View an article regarding the construction of this bridge.
One of the longest railroad bridges in Missouri crosses the Missouri River in a very isolated portion of Jackson and Ray Counties.
Despite being visible for miles; the bridge is actually rather hard to access. The south end (railroad west) lies very close to a massive coal fired power plant. The result of this is several cameras guarding the bridge.
In addition, the north end is very isolated, although can be accessed via County Road 372; which dead ends near the bridge. The author is unsure if this road is a private road. However, the author had permission to access the bridge from this end.
Other than the St. Charles Rail Bridge on the other side of Missouri, this bridge is the largest current railroad bridge over the Missouri River.
The main spans consist of a trio of 396 foot long Pennsylvania Through Trusses, each with 16 panels and pinned connections. To the south, these are approached by 3 more deck plate girder spans.
On the north end, a large 247 foot long "fishbelly" 10-panel pin connected Pratt Deck Truss approaches the main spans. In addition, a pair of standard 172 foot 7-panel pin connected Pratt Deck Trusses approach this.
The north approach consists of an extremely long viaduct, with fourteen 90 foot long spans, resting on steel towers with 45 foot spans. The very north end contains a pair of 60 foot deck girder spans.
The substructures consist of a combination of stone, concrete and steel. The piers that the trusses rest on are constructed of stone; original to the 1888 bridge. Steel towers support the north approach, and concrete piers support the south approach, north abutment and tower bases.
Other than the massive main trusses of the bridge, it is notable for being 4/5 of a mile long; and over 90 feet high. It was one of the largest bridges on the Santa Fe system.
Because the Marceline Subdivision is double tracked, this bridge uses gauntlet technology. During the authors 45 minutes exploring the bridge, 4 trains came by. The gauntlet technology removes any use of switches, and can combine two tracks into a little more than the space of one.

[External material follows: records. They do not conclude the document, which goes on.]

(* ===== verification/Client.v ===== *)
(** * The client

    [src/src/py/client/mod.rs]: the object Python holds.  Constructing it validates every
    option and builds what the other files model; a request is checked, counted and handed
    to the transport; closing gives up what the client holds, and does so without touching
    what the threads of another process own.

    A method is a function of the client and of the process that runs it; what it does to
    the parts of the client is a list of [Effect]s.  The [World] has the clients of one
    process, the synchronous calls that wait on a runtime, and forks; it follows one line
    of processes from parent to child. *)

From S2P Require Import Prelude Atomics RustStr Http Numeric Policy Redirect Retry Ssrf Pipeline Cookies RetryTrace RequestState RequestLoop Method ProxyMetrics ProxyConnect Sync Errors Assembly Runtime Hooks.
From S2P Require Acquire Body ConnectionLimit Metrics PoolDiagnostics ResponseRead Telemetry TransportState.

Local Open Scope Z_scope.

Blueprints of the bridge, from The Railway Age-Gazette; Volume 59
The previous bridge was very similar, with the main spans being Whipple Through Trusses. As early as 1905, the railroad intended on double tracking this line. One proposal involved building a new alignment, and constructing a lower double track swing bridge.
This proposal was deemed too expensive, and would have likely resulted in a severe curve and grade issue. The other option was to construct the current gauntlet bridge.
Because this line is the BNSF mainline between the Pacific Ocean and Chicago; it sees some of the heaviest traffic on the BNSF system.
As a result, a recent proposal has been made to build a parallel bridge; or reconstruct this bridge entirely. The author hopes that the option chosen is similar to the situation with the Plattsmouth Crossing, located south of Omaha.
Photo of the recently completed bridge, from The Railway Age-Gazette; Volume 59
Overall, the bridge appears to be in very good condition. Recent rehabilitations have occurred, including the rehabilitation of the deck and some steel components.
As one of the most critical pieces of infrastructure on the BNSF system, a strong and healthy bridge is very important.
The author has ranked this bridge as being regionally significant, due to the immense size of the structure. Unfortunately, the author stopped short of a higher rating due to the newer age of the bridge.
The photo above is an overview from the north bank. The photo below is a photo of detail on one of the approach trusses.